Did you see that Memphis's investigation provided no proof that he cheated?

Anyway, while I have no specific dog in the fight of whether he did cheat or did not cheat, I do have a dog in the fight of whether it's relevant.

It's not.

Who cares? A SAT score to get into Memphis to play basketball for a season is about as relevant and useful as if there was 40 yard dash requirement for my daughter to get into Harvard Medical.

It's pointless. Derrick Rose's college education was playing basketball at Memphis. The coaching he received there was a step towards allowing him to complete his dreams and play on the next level. The book stuff involved is an outdated dinosaur concept.

At big time schools, the basketball players are not there to complete courses, they're there to get a basketball education and that's just what Rose received. Instead of blaming the athletes for the rules infractions, we should take a much harsher look on a system which creates cheaters out of virtually ever high level athlete.
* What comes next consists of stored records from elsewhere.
Lemma has_prefix_length s p : has_prefix s p = true -> (length p <= length s)%nat.
Proof. intros [t ->]%has_prefix_spec. rewrite length_app. lia. Qed.

(** ** Lemmas: iteration over maps *)

Section range_order.
Context `{RangeOrder} `{Countable K} {A : Type}.
Implicit Types (m : gmap K A).

Lemma elem_of_order m k a : (k, a) ∈ rangeOrder m <-> m !! k = Some a.
Proof. by rewrite rangeOrder_perm, elem_of_map_to_list. Qed.

Lemma NoDup_order m : NoDup (rangeOrder m).
Proof. rewrite rangeOrder_perm. apply NoDup_map_to_list. Qed.

Lemma NoDup_order_keys m : NoDup (rangeOrder m).*1.
Proof. rewrite rangeOrder_perm. apply NoDup_fst_map_to_list. Qed.

End range_order.

Lemma elem_of_rangeSet `{RangeOrder} `{Countable K} (X : gset K) k : k ∈ rangeSet X <-> k ∈ X.
Proof.
  unfold rangeSet. rewrite list_elem_of_fmap. split.
  - intros ([k' []] & -> & Hin). apply elem_of_order in Hin. by apply lookup_gset_to_gmap_Some in Hin as [? _].
  - intros Hk. exists (k, tt). split; [done|]. apply elem_of_order. by apply lookup_gset_to_gmap_Some.
Qed.

Lemma NoDup_rangeSet `{RangeOrder} `{Countable K} (X : gset K) : NoDup (rangeSet X).
Proof. apply NoDup_order_keys. Qed.

(** ** Lemmas: separators *)

Lemma cut_byte_app c l r : c ∉ l -> cut_byte (l ++ c :: r) c = Some (l, r).
Proof.
  induction l as [|x l IH]; simpl; intros Hc.
  - by rewrite bool_decide_true.
  - rewrite bool_decide_false by set_solver. rewrite IH by set_solver. done.
Qed.

Lemma cut_byte_None c s : cut_byte s c = None <-> c ∉ s.
Proof.
  induction s as [|x s IH]; simpl; [set_solver|].
  case_bool_decide; [set_solver|].
  destruct (cut_byte s c) as [[]|]; [|set_solver].
  split; [done|]. intros Hc. exfalso.
  assert (Some (l, l0) = None); [|done]. apply IH. set_solver.
Qed.

Lemma cut_byte_Some c s l r : cut_byte s c = Some (l, r) -> s = l ++ c :: r /\ c ∉ l.
Proof.
  revert l. induction s as [|x s IH]; simpl; intros l; [done|].
  case_bool_decide; [intros [= <- <-]; subst; split; [done|set_solver]|].
  destruct (cut_byte s c) as [[l' r']|]; [|done]. intros [= <- <-].
  destruct (IH l') as [-> ?]; [done|]. split; [done|set_solver].
Qed.

Lemma index_byte_app c l r : c ∉ l -> index_byte (l ++ c :: r) c = Some (length l).
Proof.
  induction l as [|x l IH]; simpl; intros Hc.
  - by rewrite bool_decide_true.
  - rewrite bool_decide_false by set_solver. rewrite IH by set_solver. done.
Qed.

Lemma index_byte_None c s : index_byte s c = None <-> c ∉ s.
Proof.
  induction s as [|x s IH]; simpl; [set_solver|].
  case_bool_decide; [set_solver|].
  destruct (index_byte s c) as [n|]; simpl; [|set_solver].
  split; [done|]. intros Hc. exfalso.
  assert (Some n = None); [|done]. apply IH. set_solver.
Qed.

Lemma index_byte_Some c s i :
  index_byte s c = Some i -> s = take i s ++ c :: drop (S i) s /\ c ∉ take i s.
Proof.
  revert i. induction s as [|x s IH]; simpl; intros i; [done|].
  case_bool_decide; [intros [= <-]; subst; split; [done|set_solver]|].
  destruct (index_byte s c) as [n|]; [|done]. intros [= <-].
  destruct (IH n) as [E ?]; [done|]. simpl. split; [by rewrite <- E|set_solver].
Qed.

(** Two strings that agree up to their first separator. *)
Lemma app_sep_inj (c : ascii) a a' b b' :
  c ∉ a -> c ∉ a' -> a ++ c :: b = a' ++ c :: b' -> a = a' /\ b = b'.
Proof.
  intros Ha Ha' E. pose proof (cut_byte_app c a b Ha) as H1.
  rewrite E, (cut_byte_app c a' b' Ha') in H1. by injection H1 as -> ->.
Qed.

(** ** Lemmas: machine integers *)

Lemma int64_id z : in_int64 z -> int64 z = z.
Proof.
  unfold in_int64, int64, two63, two64. intros H. rewrite Z.mod_small; lia.
Qed.

Lemma int64_range z : in_int64 (int64 z).
Proof.
  unfold in_int64, int64, two63, two64.
  pose proof (Z.mod_pos_bound (z + 2 ^ 63) (2 ^ 64)). lia.
Qed.

Lemma int64_uint64 z : in_int64 z -> int64 (uint64 z) = z.
Proof.
  intros H. unfold int64, uint64, two64, two63.
  rewrite Z.add_mod_idemp_l by lia. rewrite Z.mod_small; unfold in_int64, two63 in H; lia.
Qed.

Lemma uint64_id z : 0 <= z < two64 -> uint64 z = z.
Proof. apply Z.mod_small. Qed.

Lemma byte_val_range a : 0 <= byte_val a < 256.
Proof. unfold byte_val. pose proof (N_ascii_bounded a). lia. Qed.

Lemma byte_val_of z : byte_val (byte_of z) = z mod 256.
Proof.
  unfold byte_val, byte_of. pose proof (Z.mod_pos_bound z 256).
  rewrite N_ascii_embedding by lia. lia.
Qed.

Lemma length_be_bytes n z : length (be_bytes n z) = n.
Proof. induction n; simpl; congruence. Qed.

Lemma be_value_acc b acc :
  foldl (fun acc x => acc * 256 + byte_val x) acc b =
  acc * 256 ^ Z.of_nat (length b) + be_value b.
Proof.
  unfold be_value. revert acc.
  induction b as [|x b IH]; intros acc; simpl; [lia|].
  rewrite (IH (acc * 256 + byte_val x)), (IH (0 * 256 + byte_val x)).
  rewrite Nat2Z.inj_succ, Z.pow_succ_r by lia. nia.
Qed.

Lemma be_value_cons x b :
  be_value (x :: b) = byte_val x * 256 ^ Z.of_nat (length b) + be_value b.
Proof. unfold be_value at 1. simpl. rewrite be_value_acc. lia. Qed.

Lemma be_value_bytes n z : be_value (be_bytes n z) = z mod 256 ^ Z.of_nat n.
Proof.
  induction n as [|n IH]; simpl be_bytes; [by rewrite Z.mod_1_r|].
  rewrite be_value_cons, length_be_bytes, byte_val_of, IH.
  rewrite Nat2Z.inj_succ, Z.pow_succ_r by lia.
  assert (0 < 256 ^ Z.of_nat n) by (apply Z.pow_pos_nonneg; lia).
  rewrite (Z.mul_comm 256), Z.rem_mul_r by lia. lia.
Qed.

Lemma be_value_bound b : 0 <= be_value b < 256 ^ Z.of_nat (length b).
Proof.
  induction b as [|x b IH]; [done|].
  rewrite be_value_cons. simpl length. rewrite Nat2Z.inj_succ, Z.pow_succ_r by lia.
  pose proof (byte_val_range x). nia.
Qed.

Lemma be_value_inj a b : length a = length b -> be_value a = be_value b -> a = b.
Proof.
  revert b. induction a as [|x a IH]; intros [|y b]; simpl; try done.
  intros [= Hlen]. rewrite !be_value_cons, Hlen. intros E.
  pose proof (be_value_bound a) as Ba. pose proof (be_value_bound b) as Bb.
  rewrite Hlen in Ba. pose proof (byte_val_range x). pose proof (byte_val_range y).
  assert (byte_val x = byte_val y) as Exy by nia.
  f_equal; [|apply IH; [done|nia]].
  apply N_of_ascii_inj. unfold byte_val in Exy. lia.
Qed.

(** Big-endian strings of one length are ordered as their values. *)
Lemma be_compare a b :
  length a = length b -> bytes_compare a b = Z.compare (be_value a) (be_value b).
Proof.
  revert b. induction a as [|x a IH]; intros [|y b]; simpl; try done.
  intros [= Hlen]. rewrite !be_value_cons, Hlen, (IH b Hlen).
  pose proof (be_value_bound a) as Ba. pose proof (be_value_bound b) as Bb.
  rewrite Hlen in Ba. unfold byte_val.
  destruct (N.compare_spec (N_of_ascii x) (N_of_ascii y)) as [E|E|E].
  - rewrite E. symmetry. destruct (Z.compare_spec (be_value a) (be_value b));
      [apply Z.compare_eq_iff|apply Z.compare_lt_iff|apply Z.compare_gt_iff]; lia.
  - symmetry. apply Z.compare_lt_iff. nia.
  - symmetry. apply Z.compare_gt_iff. nia.
Qed.

(** ** Lemmas: sorted lists *)

Lemma StronglySorted_fmap_inv {A B} (f : A -> B) (R : relation B) l :
  StronglySorted R (f <$> l) -> StronglySorted (fun x y => R (f x) (f y)) l.
Proof.
  induction l as [|x l IH]; simpl; intros Hs; constructor;
    inversion_clear Hs as [|? ? Hs' Hx]; [by apply IH|].
  by rewrite Forall_fmap in Hx.
Qed.

Lemma filter_all {A} (P : A -> Prop) `{!forall x, Decision (P x)} l :
  Forall P l -> filter P l = l.
Proof.
  induction 1 as [|x l Hx _ IH]; [done|]. rewrite filter_cons_True by done. by rewrite IH.
Qed.

Lemma filter_none {A} (P : A -> Prop) `{!forall x, Decision (P x)} l :
  Forall (fun x => ~ P x) l -> filter P l = [].
Proof.
  induction 1 as [|x l Hx _ IH]; [done|]. by rewrite filter_cons_False.
Qed.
It's just that few get caught. If you don't think that 90% of the top recruits in major sports are getting paid off then you're as naive as Sammy Sosa's five remaining fans who don't think he took steroids.

Colleges stand to make 10s of millions off one premier kid in basketball, but people really think that these kids aren't getting paid under the table or having the colleges help them with grades if required? Please.

When in doubt follow the money. The colleges have everything to gain by cheating and the system mandates it. That's why John Calipari has another ultra high paying job even after getting busted for cheating twice now.